Is it OK to run perfmon on production servers? And why?

Solution 1:

SQL Server, and most other products, generate the counters all the time, no matter if there are listeners or not (ignoring the -x startup option). Counter tracing is completely transparent on the application being monitored. There is a shared memory region on which the monitored application writes and from which monitoring sessions read the raw values at the specified interval. So the only cost associated with monitoring is the cost of the monitoring process and the cost to write of the sampled values to disk. Choosing a decent collection interval (I usually choose 15 sec) and a moderate number of counters (50-100), and writing into a binary file format usually leaves no impact on the monitored system.

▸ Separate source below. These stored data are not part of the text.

(** C30: Shrinking keeps the last [n] elements: the view after [resize] is
    the suffix of the view before, and the freed leading part goes back
    through [make_range_available].  The key is kept. *)
Theorem resize_shrink_keeps_suffix s k s1 view n :
  Simple.get elem_size s k = Ok (s1, view) ->
  n * elem_size < length view ->
  (N.of_nat (n * elem_size) < usize_limit)%N ->
  (length view - n * elem_size) / elem_size <= allocated_count s ->
  exists s' s2, resize elem_size s k n = Ok (s', k) /\
    Simple.get elem_size s' k = Ok (s2, drop (length view - n * elem_size) view) /\
    data s' = data s /\
    allocated_count s' = allocated_count s - (length view - n * elem_size) / elem_size /\
    exists r, available_ranges s' =
      make_range_available (start r ..< end_ r - n * elem_size) (available_ranges s).
Proof.
  intros Hget Hlt Hfit Hcnt.
  destruct (get_inv _ _ _ _ Hget) as (r & Hg & [Hse Hend] & -> & Hsz & Hmod & _).
  rewrite length_take, length_drop, Nat.min_l in * by (unfold len; lia).
  assert (Hfl : len (start r ..< end_ r - n * elem_size) = len r - n * elem_size) by (unfold len; simpl; lia).
  eexists _, _. split_and!.
  - unfold resize. rewrite usize_mul_ok by done. cbn [res_bind].
    pose proof Hg as Hi. apply index_ok in Hi. rewrite Hi. cbn [res_bind].
    replace (Nat.compare (len r) (n * elem_size)) with Gt by (symmetry; apply Nat.compare_gt_iff; lia).
    rewrite usize_sub_ok by (unfold len in *; lia). cbn [res_bind].
    rewrite Hfl, usize_div_ok by done. cbn [res_bind].
    rewrite usize_sub_ok by done. cbn [res_bind].
    rewrite (index_set_ok _ _ _ _ Hg). reflexivity.
  - rewrite (get_ok _ _ (end_ r - n * elem_size ..< end_ r)); simpl.
    + do 2 f_equal. rewrite skipn_firstn_comm, drop_drop.
      unfold len in *. simpl. f_equal; [lia|f_equal; lia].
    + apply get_Some. simpl. apply list_lookup_insert_eq.
      apply get_Some in Hg. by apply lookup_lt_Some in Hg.
    + lia.
    + done.
    + done.
    + unfold len in *. simpl.
      replace (end_ r - (end_ r - n * elem_size)) with (n * elem_size) by lia.
      apply Nat.Div0.mod_mul.
  - reflexivity.
  - done.
  - exists r. reflexivity.
Qed.
Lemma fix_sequence_count_inv s s' :
  count_inv s -> fix_sequence s = Ok s' -> count_inv s'.
Proof.
  unfold fix_sequence. intros Hinv.
  destruct (fix_sequence_loop _ _ _) as [[used' d']|] eqn:Hl; [|discriminate].
  cbn [res_bind]. intros H. injection H as <-.
  remember (rev (available_ranges s)) as rs eqn:Hrs. clear Hrs.
  revert s Hinv Hl. induction rs as [|range rs IH]; intros s Hinv Hl; simpl in Hl.
  - injection Hl as <- <-. by apply (count_inv_same s).
  - destruct (values_try_map _ _) as [u1|] eqn:Hm; [|discriminate]. cbn [res_bind] in Hl.
    destruct (vec_drain _ _ _) as [d1|]; [|discriminate]. cbn [res_bind] in Hl.
    apply (IH (mk_mem (buffer s) d1 [] u1 (allocated_count s) (mutated s))); [|done].
    apply (values_try_map_count_inv (shift_if_after range (len range)) s); [|done|done|done].
    apply shift_if_after_len.
Qed.
Lemma slice_range_length a b (d bytes : list byte) :
  slice_range a b d = Ok bytes -> length bytes = b - a.
Proof.
  unfold slice_range. destruct ((a <=? b) && (b <=? length d)) eqn:Hb; [|discriminate].
  apply andb_true_iff in Hb as [Hb1 Hb2]. apply Nat.leb_le in Hb1, Hb2.
  simpl. intros H. injection H as <-. rewrite length_take, length_drop. lia.
Qed.

(** The copy loop of [sort] gives each key a range of the same length. *)
Lemma sort_loop_count_inv d sorted used nd used' nd' :
  NoDup (map fst sorted) ->
  (forall k r, In (k, r) sorted -> SlotMap.get used k = Some r) ->
  SlotMap.wf used -> (forall k r, SlotMap.get used k = Some r -> len r mod elem_size = 0) ->
  sort_loop d sorted used nd = Ok (used', nd') ->
  SlotMap.wf used' /\ (forall k r, SlotMap.get used' k = Some r -> len r mod elem_size = 0) /\
  forall f, (forall r r', len r = len r' -> f r = f r') -> occ_sum f used' = occ_sum f used.
Proof.
  revert used nd. induction sorted as [|[key range] sorted IH];
    intros used nd Hnd Hin Hwf Hmod Hl; simpl in Hl.
  - by injection Hl as <- <-.
  - destruct (slice_range _ _ d) as [bytes|] eqn:Hs; [|discriminate]. cbn [res_bind] in Hl.
    apply slice_range_length in Hs.
    destruct (index_set _ _ _) as [used1|] eqn:Hset; [|discriminate]. cbn [res_bind] in Hl.
    simpl in Hnd. apply NoDup_cons in Hnd as [Hkey Hnd].
    assert (Hg : SlotMap.get used key = Some range) by (apply Hin; by left).
    destruct (index_set_spec _ _ _ _ Hset) as (_ & Hnew & Hother).
    assert (Hlen : len (length nd ..< length (nd ++ bytes)) = len range)
      by (unfold len; simpl; rewrite length_app, Hs; lia).
    destruct (IH used1 (nd ++ bytes)) as (Hwf' & Hmod' & Hocc'); [done| | | |done|].
    + intros k r Hkr. rewrite Hother; [apply Hin; by right|].
      intros ->. apply Hkey. apply list_elem_of_In, in_map_iff. by exists (key, r).
    + by eapply index_set_wf.
    + intros k r Hkr. destruct (decide (k = key)) as [->|Hne].
      * rewrite Hnew in Hkr. injection Hkr as <-. rewrite Hlen. eauto.
      * rewrite Hother in Hkr by done. eauto.
    + split_and!; [done|done|]. intros f Hf. rewrite (Hocc' f Hf).
      pose proof (occ_sum_index_set f _ _ _ _ _ Hset Hg) as Hocc.
      rewrite (Hf _ _ Hlen) in Hocc. lia.
Qed.

Lemma sort_count_inv s desc s' :
  count_inv s -> sort elem_size s desc = Ok s' -> count_inv s'.
Proof.
  intros (Hwf & Hmod & Hsum). unfold sort.
  destruct (size_ _ _); [|discriminate]. cbn [res_bind].
  destruct (sort_loop _ _ _ _) as [[used' nd]|] eqn:Hl; [|discriminate]. cbn [res_bind].
  intros H. injection H as <-.
  pose proof (sorted_by_key_perm (sort_key desc) (iter (used_ranges s))) as Hperm.
  assert (Hnd : NoDup (map fst (sorted_by_key (sort_key desc) (iter (used_ranges s)))))
    by (rewrite Hperm; apply iter_keys_NoDup).
  assert (Hin : forall k r, In (k, r) (sorted_by_key (sort_key desc) (iter (used_ranges s))) ->
                  SlotMap.get (used_ranges s) k = Some r)
    by (intros k r Hkr; apply iter_In; by apply (Permutation_in _ Hperm) in Hkr).
  destruct (sort_loop_count_inv _ _ _ _ _ _ Hnd Hin Hwf Hmod Hl) as (Hwf' & Hmod' & Hocc).
  split_and!; simpl; [done|done|]. rewrite Hocc; [done|]. intros r r' Hr. unfold elems. by rewrite Hr.
Qed.
Lemma get_count_inv s k s1 view :
  count_inv s -> Simple.get elem_size s k = Ok (s1, view) -> count_inv s1.
Proof.
  intros Hinv Hg. destruct (get_inv _ _ _ _ _ Hg) as (_ & _ & _ & _ & _ & _ & ->).
  by apply (count_inv_same s).
Qed.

But I'd recommend against using Perfmon (as in perfmon.exe). Instead get yourself familiar with with logman.exe, see Description of Logman.exe, Relog.exe, and Typeperf.exe Tools. This way you don't tie the collection session to your session. Logman, being a command line tool, can be used in scripts and scheduled jobs to start and stop collection sessions.

Solution 2:

There's nothing wrong with running perfmon on production boxes. It's relatively low key, and can gather a lot of good info for you. And how would you accurately simulate production loads if you didn't run some analysis on the production server? From Brent Ozar in your own link:

Let Perfmon run for a day or two to gather a good baseline of the server’s activity. It’s not that invasive on the SQL Server being monitored, and the in-depth results will pay off. The more data we have, the better job we can do on analyzing the Perfmon results.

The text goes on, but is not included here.